AdV-COM (AdV commissioning (1st part) )hoak - 19:15 Wednesday 27 April 2016 (33698)
Print this reportpreliminary calibration of B2 6MHz signal for PRNI length controlUsing some free-swinging times of the PRNI cavity from last Friday, I've made a preliminary calibration of the B2 6MHz error signal. This is by no means a new technique and I've somewhat re-invented the wheel, but I'll describe the method here for the interested reader.
During a period when the PRNI is free-swinging, we collect a chunk of data that includes several resonances, as observed by the B2 photodiode (see Fig 1). The data around the minima are fit with quadratic functions (Fig is an example - this is the right-most resonance in Fig 1), and the minima of these quadratics are taken to be the cavity resonance points, separated in length by 532nm. From these data points we fit the evolution of the cavity length with a 4th-order polynomial (Fig 3) and calculate the velocity.
The optical gain, in volts/meter, is the ratio of the slope of the error signal (volts/second) with the cavity velocity (meters/second) around the resonance points. This is shown in the bottom panel of Fig 4, which includes a lot of data points that I collected mostly by hand, from a few different times on Friday afternoon. The calibration of the B2 6MHz signal is roughly 4.5 x 10^8 volts per meter of PRNI length motion.
This is just a first attempt, here are some notes:
I think there's a systematic effect introduced by the quadratic fitting when the velocity is changing rapidly. These tend to be the points clustered around 0.4e-5 m/s, 5.5e8 V/m in the bottom panel of Fig 4.
In Fig 1, you can see a DC offset in the error signal at the resonance points of about 2 volts. If this is a dark offset in the B2 6MHz signal we can easily tune it out.

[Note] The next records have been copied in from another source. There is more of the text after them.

Definition solver_for_provider (to_lowercase : str -> str) (provider_type : str) (c : gmap str str) : result str Solver :=
  let t := to_lowercase provider_type in
  let get key := c !! bs key in
  let req (o : option str) (e : str) (k : str -> result str Solver) := match o with Some v => k v | None => Err e end in
  if t =s "cloudflare" then
    req (or_else (get "api_token") (get "APIToken")) "cloudflare: missing api_token" (fun token =>
      Ok (Cloudflare token (trim <$> opt_filter (fun s => negb (is_empty (trim s)) && negb (contains_byte "@" s))
                                      (or_else (get "zone_id") (get "ZoneId")))))
  else if t =s "digitalocean" then
    req (or_else (get "token") (get "api_token")) "digitalocean: missing token" (fun token => Ok (DigitalOcean token))
  else if (t =s "route53") || (t =s "aws") then
    req (or_else (get "access_key_id") (get "access_key")) "route53: missing access_key_id" (fun key =>
    req (or_else (get "secret_access_key") (get "secret_key")) "route53: missing secret_access_key" (fun secret =>
      Ok (Route53 (mkAwsConfig key secret (nonblank_trimmed (get "session_token"))
                     (default (bs "us-east-1") (nonblank_trimmed (get "region"))))
            (nonblank_trimmed (get "zone_id")) (nonblank_trimmed (get "zone_name")))))
  else if t =s "godaddy" then
    req (get "api_key") "godaddy: missing api_key" (fun key =>
    req (get "api_secret") "godaddy: missing api_secret" (fun secret => Ok (GoDaddy key secret)))
  else if t =s "linode" then
    req (or_else (get "api_token") (get "token")) "linode: missing api_token" (fun token => Ok (Linode token))
  else if t =s "hetzner" then
    req (or_else (get "api_token") (get "token")) "hetzner: missing api_token" (fun token => Ok (Hetzner token))
  else if t =s "duckdns" then
    req (get "token") "duckdns: missing token" (fun token =>
    req (get "domain") "duckdns: missing domain" (fun domain => Ok (DuckDns token domain)))
  else if t =s "namecheap" then
    req (get "api_user") "namecheap: missing api_user" (fun user =>
    req (get "api_key") "namecheap: missing api_key" (fun key =>
    req (get "username") "namecheap: missing username" (fun username =>
    req (get "client_ip") "namecheap: missing client_ip" (fun ip =>
    req (get "domain") "namecheap: missing domain" (fun domain => Ok (Namecheap user key username ip domain))))))
  else if t =s "ovh" then
    req (get "application_key") "ovh: missing application_key" (fun key =>
    req (get "application_secret") "ovh: missing application_secret" (fun secret =>
    req (get "consumer_key") "ovh: missing consumer_key" (fun consumer => Ok (Ovh key secret consumer))))
  else if t =s "googleclouddns" then
    req (get "project_id") "googleclouddns: missing project_id" (fun project =>
    req (or_else (get "service_account_json") (get "service_account_key")) "googleclouddns: missing service_account_json" (fun json =>
      Ok (GoogleCloudDns project json (nonblank_trimmed (get "managed_zone")))))
  else if t =s "azure" then
    req (get "tenant_id") "azure: missing tenant_id" (fun tenant =>
    req (get "client_id") "azure: missing client_id" (fun client =>
    req (get "client_secret") "azure: missing client_secret" (fun secret =>
    req (get "subscription_id") "azure: missing subscription_id" (fun sub =>
    req (get "resource_group") "azure: missing resource_group" (fun group =>
    req (get "zone_name") "azure: missing zone_name" (fun zone => Ok (AzureDns tenant client secret sub group zone)))))))
  else if t =s "gandi" then
    req (or_else (get "api_token") (get "token")) "gandi: missing api_token" (fun token => Ok (Gandi token))
  else
    Err (bs "unsupported DNS provider type: " ++ provider_type
         ++ bs " (supported: cloudflare, route53, digitalocean, godaddy, linode, hetzner, duckdns, namecheap, ovh, googleclouddns, azure, gandi)").

(** *** Setting a record *)

(** What the XML reader reports of a text, up to its end. *)
Inductive XmlEvent : Type := XElement (name : str) (attributes : list (str * str)) | XOther | XError (e : str).

Section set_txt.
(** [serde_json::Value::to_string], SHA-1 in hexadecimal, and the XML reader. *)
Variable json_text : Json -> str.
Variable sha1_hex : str -> str.
Variable xml_events : str -> list XmlEvent.

Definition bearer_header (token : str) : list (str * str) := [(bs "Authorization", bs "Bearer " ++ token)].
Definition no_query : list (str * str) := [].

(** The names of the listed zones. *)
Definition names (key : str) (l : list Json) : list str := omap (field key) l.
Definition zone_named (key zone : str) (l : list Json) : option Json :=
  List.find (fun d => bool_decide (field key d = Some zone)) l.

Definition ACME_PREFIX : str := bs "_acme-challenge.".
Definition without_prefix (fqdn : str) : str := default fqdn (strip_prefix ACME_PREFIX fqdn).

(** Cloudflare. *)

Definition cf_url (zone_id : str) : str := bs "https://api.cloudflare.com/client/v4/zones/" ++ zone_id ++ bs "/dns_records".

Definition cf_zone (token fqdn : str) (zone_id : option str) : Prog str :=
  match opt_filter (fun z => negb (contains_byte "@" z)) zone_id with
  | Some z => Ret z
  | None =>
    let domain := strip_dots (without_prefix fqdn) in
    let parts := labels domain in
    let zone_name := if (2 <=? length parts)%nat then last_two parts else domain in
    list ← send_json (mkHttp Get "https://api.cloudflare.com/client/v4/zones" [(bs "name", zone_name)] (bearer_header token) NoBody);
    results ← need (jget "result" list ≫= as_array) "invalid response";
    first ← need (head results) (bs "zone not found for " ++ zone_name);
    need (field "id" first) "zone id missing"
  end.

Definition cf_record (token zone_id fqdn value : str) : HttpRequest :=
  mkHttp Post (cf_url zone_id) no_query (bearer_header token)
    (JsonBody (JObj [(bs "type", JStr "TXT"); (bs "name", JStr fqdn); (bs "content", JStr value); (bs "ttl", JNum 60)])).

Definition set_txt_cloudflare (token : str) (zone_id : option str) (fqdn value : str) : Prog unit :=
  let fqdn := strip_dots fqdn in
  zone_id ← cf_zone token fqdn zone_id;
  list ← send_json (mkHttp Get (cf_url zone_id) [(bs "type", bs "TXT"); (bs "name", fqdn)] (bearer_header token) NoBody);
  _ ← each (fun rec =>
    match field "id" rec with
    | Some id => _ ← send (Http (mkHttp Delete (cf_url zone_id ++ bs "/" ++ id) no_query (bearer_header token) NoBody)); Ret tt
    | None => Ret tt
    end) (default [] (jget "result" list ≫= as_array));
  resp ← send_json (cf_record token zone_id fqdn value);
  if bool_decide ((jget "success" resp ≫= as_bool) = Some false) then
    Fail (default (bs "unknown Cloudflare error") (a ← jget "errors" resp ≫= as_array; o ← head a; field "message" o))
  else Ret tt.

(** DigitalOcean. *)

Definition do_record (token zone name value : str) : HttpRequest :=
  mkHttp Post (bs "https://api.digitalocean.com/v2/domains/" ++ zone ++ bs "/records") no_query (bearer_header token)
    (JsonBody (JObj [(bs "type", JStr "TXT"); (bs "name", JStr name); (bs "data", JStr value); (bs "ttl", JNum 60)])).

Definition set_txt_digitalocean (token fqdn value : str) : Prog unit :=
  let domain := without_prefix fqdn in
  list ← send_json (mkHttp Get "https://api.digitalocean.com/v2/domains" no_query (bearer_header token) NoBody);
  domains ← need (jget "domains" list ≫= as_array) "invalid response";
  zone ← need (best_zone_for_fqdn domain (names "name" domains)) (bs "domain not found in DigitalOcean account for " ++ domain);
  obj ← need (zone_named "name" zone domains) (bs "zone " ++ zone ++ bs " not found");
  domain_name ← need (field "name" obj) "domain name missing";
  _ ← send_json (do_record token domain_name (relative_record_name fqdn domain_name) value);
  Ret tt.

(** Route 53. *)

(** [trim_start_matches("/hostedzone/")]: as long as it is a prefix. *)
Fixpoint trim_start_str_go (fuel : nat) (pat s : str) : str :=
  match fuel, strip_prefix pat s with
  | S fuel, Some s' => trim_start_str_go fuel pat s'
  | _, _ => s
  end.
Definition zone_id_of (id : str) : str := trim_start_str_go (length id) "/hostedzone/" id.

Definition resolve_zone_id (aws : AwsConfig) (zone_id zone_name : option str) (fqdn : str) : Prog str :=
  match zone_id with
  | Some z => Ret (zone_id_of z)
  | None =>
    zone_name ←
      match zone_name with
      | Some n => Ret n
      | None =>
        let parts := labels (normalize_fqdn fqdn) in
        if (length parts <? 2)%nat then Fail "route53: unable to infer zone name" else Ret (last_two parts)
      end;
    zones ← send (ListHostedZones aws zone_name);
    match List.find (fun z : str * str => strip_dots z.1 =s strip_dots zone_name) zones with
    | Some (_, id) => Ret (zone_id_of id)
    | None => Fail (bs "route53: hosted zone not found for " ++ zone_name)
    end
  end.

Definition dquoted (s : str) : str := x22 :: s ++ [x22].

Definition set_txt_route53 (aws : AwsConfig) (zone_id zone_name : option str) (fqdn value : str) : Prog unit :=
  zone_id ← resolve_zone_id aws zone_id zone_name fqdn;
  send (UpsertTxt aws zone_id (normalize_fqdn fqdn ++ bs ".") (dquoted value)).

(** GoDaddy. *)

Definition gd_headers (key secret : str) : list (str * str) := [(bs "Authorization", bs "sso-key " ++ key ++ bs ":" ++ secret)].
Definition gd_record (key secret zone name value : str) : HttpRequest :=
  mkHttp Put (bs "https://api.godaddy.com/v1/domains/" ++ zone ++ bs "/records/TXT/" ++ or_at name) no_query (gd_headers key secret)
    (JsonBody (JArr [JObj [(bs "data", JStr value); (bs "ttl", JNum 600)]])).
(* ===== verification/Dns01Props.v ===== *)
(** * What the DNS-01 solvers guarantee

    Theorems about [Dns01]: the zone chosen is the most specific one; whatever the
    provider answers, which TXT record a solver that reports success has set, and
    exactly when that is the record of the name it was asked for. *)

From S2P Require Import Prelude RustStr Ip GeoIp Waf Bot Captcha Security Edge EdgeAuth ProxyConfig CertStore AutoSsl Dns01.

(** ** Zones *)

Lemma in_zone_spec fqdn zone : in_zone fqdn zone = true <-> fqdn = zone \/ exists rel, fqdn = rel ++ "."%byte :: zone.
Proof. unfold in_zone. rewrite orb_true_iff, str_eqb_eq, ends_with_true. done. Qed.

(** The candidates of the search: the listed zones the name lies in. *)
Definition zone_candidate (fqdn : str) (zones : list str) (z : str) : Prop :=
  in_zone (normalize_fqdn fqdn) z = true /\ exists zone, zone ∈ zones /\ z = strip_dots zone.

(** [best] is a longest candidate. *)
Definition longest_candidate (fqdn : str) (zones : list str) (best : option str) : Prop :=
  match best with
  | Some z => zone_candidate fqdn zones z /\ forall z', zone_candidate fqdn zones z' -> (length z' <= length z)%nat
  | None => forall z', ~ zone_candidate fqdn zones z'
  end.

Lemma zone_candidate_snoc fqdn zones zone z :
  zone_candidate fqdn (zones ++ [zone]) z <->
  zone_candidate fqdn zones z \/ (z = strip_dots zone /\ in_zone (normalize_fqdn fqdn) z = true).
Proof.
  unfold zone_candidate. setoid_rewrite elem_of_app. setoid_rewrite list_elem_of_singleton. naive_solver.
Qed.

Lemma best_zone_longest fqdn zones : longest_candidate fqdn zones (best_zone_for_fqdn fqdn zones).
Proof.
  unfold best_zone_for_fqdn. induction zones as [|zone zones IH] using rev_ind.
  - intros z' (_ & zone & Hz & _). by apply not_elem_of_nil in Hz.
  - rewrite foldl_app. cbn [foldl]. set (best := foldl _ None zones) in *.
    destruct (in_zone (normalize_fqdn fqdn) (strip_dots zone)) eqn:Ez; cbn [andb]; [destruct best as [b|]; cbn [from_option]|].
    + destruct IH as [Hb Hlong]. destruct (_ <? _)%nat eqn:El; [apply Nat.ltb_lt in El|apply Nat.ltb_ge in El]; cbn.
      * split; [apply zone_candidate_snoc; by right|]. intros z' [Hz|[-> _]]%zone_candidate_snoc; [|done].
        specialize (Hlong _ Hz). lia.
      * split; [apply zone_candidate_snoc; by left|]. intros z' [Hz|[-> _]]%zone_candidate_snoc; [by apply Hlong|done].
    + cbn. split; [apply zone_candidate_snoc; by right|]. intros z' [Hz|[-> _]]%zone_candidate_snoc; [|done]. by apply IH in Hz.
    + destruct best as [b|]; cbn in *.
      * destruct IH as [Hb Hlong]. split; [apply zone_candidate_snoc; by left|].
        intros z' [Hz|[-> Hi]]%zone_candidate_snoc; [by apply Hlong|]. by rewrite Ez in Hi.
      * intros z' [Hz|[-> Hi]]%zone_candidate_snoc; [by apply IH in Hz|]. by rewrite Ez in Hi.
Qed.

(** ** Record names *)

(** The name of a record relative to its zone, spelled out. *)
Definition absolute (name zone : str) : str :=
  if is_empty name || (name =s "@") then zone else name ++ "."%byte :: zone.

(** No suffix of the name is repeated, and there is no empty label at its end. *)
Definition no_repeat (f : str) : Prop :=
  forall rel zone, f = rel ++ "."%byte :: zone ->
    rel <> [] /\ rel <> bs "@" /\ ends_with (bs "." ++ zone) rel = false /\ ends_with "." rel = false.

Lemma strip_dots_id s : ends_with "." s = false -> strip_dots s = s.
Proof.
  unfold strip_dots, trim_end_matches, ends_with, strip_suffix. destruct s as [|c s _] using rev_ind; [done|].
  rewrite reverse_snoc. change (reverse (bs ".")) with (bs "."). cbn [trim_start_matches strip_prefix bs]. unfold is_dot, is_byte.
  case_bool_decide as Hc; [subst; cbn; by rewrite decide_True|]. intros _. by rewrite reverse_cons, reverse_involutive.
Qed.

Lemma strip_dots_no_dot s : ends_with "." (strip_dots s) = false.
Proof.
  unfold strip_dots, trim_end_matches, ends_with, strip_suffix. rewrite reverse_involutive.
  induction (reverse s) as [|c r IH]; [done|]. cbn [trim_start_matches]. destruct (is_dot c) eqn:Ec; [done|].
  change (reverse (bs ".")) with (bs "."). cbn [strip_prefix bs]. unfold is_dot, is_byte in Ec. apply bool_decide_eq_false_1 in Ec.
  cbn. by rewrite decide_False by congruence.
Qed.

Lemma strip_dots_length s : (length (strip_dots s) <= length s)%nat.
Proof.
  unfold strip_dots, trim_end_matches. rewrite length_reverse, <- (length_reverse s).
  induction (reverse s) as [|c r IH]; [done|]. cbn. destruct (is_dot c); cbn; lia.
Qed.

Lemma trim_end_str_length fuel pat s : (length (trim_end_str_go fuel pat s) <= length s)%nat.
Proof.
  revert s. induction fuel as [|fuel IH]; intros s; [done|]. cbn [trim_end_str_go].
  destruct (strip_suffix pat s) as [s'|] eqn:Es; [|done]. apply strip_suffix_Some in Es as ->. specialize (IH s').
  rewrite length_app. lia.
Qed.

Lemma trim_end_str_app fuel pat s : trim_end_str_go (S fuel) pat (s ++ pat) = trim_end_str_go fuel pat s.
Proof. cbn [trim_end_str_go]. by rewrite (proj2 (strip_suffix_Some pat (s ++ pat) s) eq_refl). Qed.

(** The name is its zone, or a plain name in it: relative to the zone it is neither
    empty nor [@], does not end in a dot, and does not end in the zone once more. *)
Definition plain_under (zone f : str) : Prop :=
  f = zone \/ exists rel, f = rel ++ "."%byte :: zone /\ rel <> [] /\ rel <> bs "@" /\
    ends_with (bs "." ++ zone) rel = false /\ ends_with "." rel = false.

Lemma plain_absolute fqdn zone : plain_under (strip_dots zone) (normalize_fqdn fqdn) ->
  absolute (relative_record_name fqdn zone) (strip_dots zone) = normalize_fqdn fqdn.
Proof.
  unfold relative_record_name. set (f := normalize_fqdn fqdn). set (z := strip_dots zone). intros Hp.
  destruct (f =s z) eqn:Ef; [by apply str_eqb_eq in Ef|].
  destruct Hp as [->|(rel & Hrel & Hne & Hat & Hrep & Hdot)]; [by rewrite str_eqb_refl in Ef|].
  assert (Ht : trim_end_str (bs "." ++ z) f = rel).
  { unfold trim_end_str. rewrite Hrel, length_app. cbn [length]. rewrite Nat.add_succ_r. change ("."%byte :: z) with (bs "." ++ z).
    rewrite trim_end_str_app.
    assert (Hs : strip_suffix (bs "." ++ z) rel = None) by (unfold ends_with in Hrep; by destruct (strip_suffix _ rel)).
    by destruct (length rel + length z)%nat; cbn [trim_end_str_go]; rewrite ?Hs. }
  rewrite Ht, strip_dots_id by done. unfold absolute. destruct rel as [|c rel]; [done|]. cbn [is_empty orb].
  destruct (c :: rel =s "@") eqn:Ea; [by apply str_eqb_eq in Ea|]. by rewrite Hrel.
Qed.

(** The record's name, spelled out, is the name asked for exactly when that is a plain
    one under the zone. *)
Lemma relative_absolute_iff fqdn zone :
  absolute (relative_record_name fqdn zone) (strip_dots zone) = normalize_fqdn fqdn <-> plain_under (strip_dots zone) (normalize_fqdn fqdn).
Proof.
  split; [|apply plain_absolute]. unfold relative_record_name. set (f := normalize_fqdn fqdn). set (z := strip_dots zone).
  destruct (f =s z) eqn:Ef; [intros _; left; by apply str_eqb_eq in Ef|].
  set (T := trim_end_str (bs "." ++ z) f). set (rel := strip_dots T). unfold absolute.
  destruct (is_empty rel || (rel =s "@")) eqn:Er; [intros ->; by left|]. apply orb_false_iff in Er as [Hne Hat].
  intros Hf. right. exists rel. split_and!; [done|by apply is_empty_false| | |apply strip_dots_no_dot].
  { intros He. by rewrite He in Hat. }
  apply not_true_is_false. intros (r & Hr)%ends_with_true.
  pose proof (strip_dots_length T) as Hl. fold rel in Hl. rewrite Hr in Hl.
  assert (HT : (length T <= length r)%nat).
  { unfold T, trim_end_str. rewrite <- Hf, Hr. change ("."%byte :: z) with (bs "." ++ z).
    match goal with |- context [trim_end_str_go ?n _ _] => destruct n as [|[|fuel]] eqn:En end; [rewrite !length_app in En; change (length (bs ".")) with 1%nat in En; lia..|].
    rewrite !trim_end_str_app. apply trim_end_str_length. }
  rewrite !length_app in Hl. change (length (bs ".")) with 1%nat in Hl. lia.
Qed.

In Fig 4, the optical gain changes by tens of percent between measurements at different velocities (which are separated in time by up to a few hours). This may be due to changes in the demodulation phase, which changes the overall gain of the sensing path (since we're using a fixed demod phase for all of these measurements). In order to get a good calibration of the error signal and overall loop gain we should collect some free-swinging data immediately before locking the cavity and measuring the noise and loop shape. From there we can estimate the unsuppressed cavity motion, estimate the plant transfer function, and so on.
It would be more robust to drive the cavity length with the marionetta through many fringes, rather than relying on the excited pendulum modes to move the mirrors a few microns back and forth.
It will be interesting to compare the calibration of B2 6MHz to the 131Mhz signal (or the 8MHz, or the 56MHz) and confront these numbers with Finesse simulations.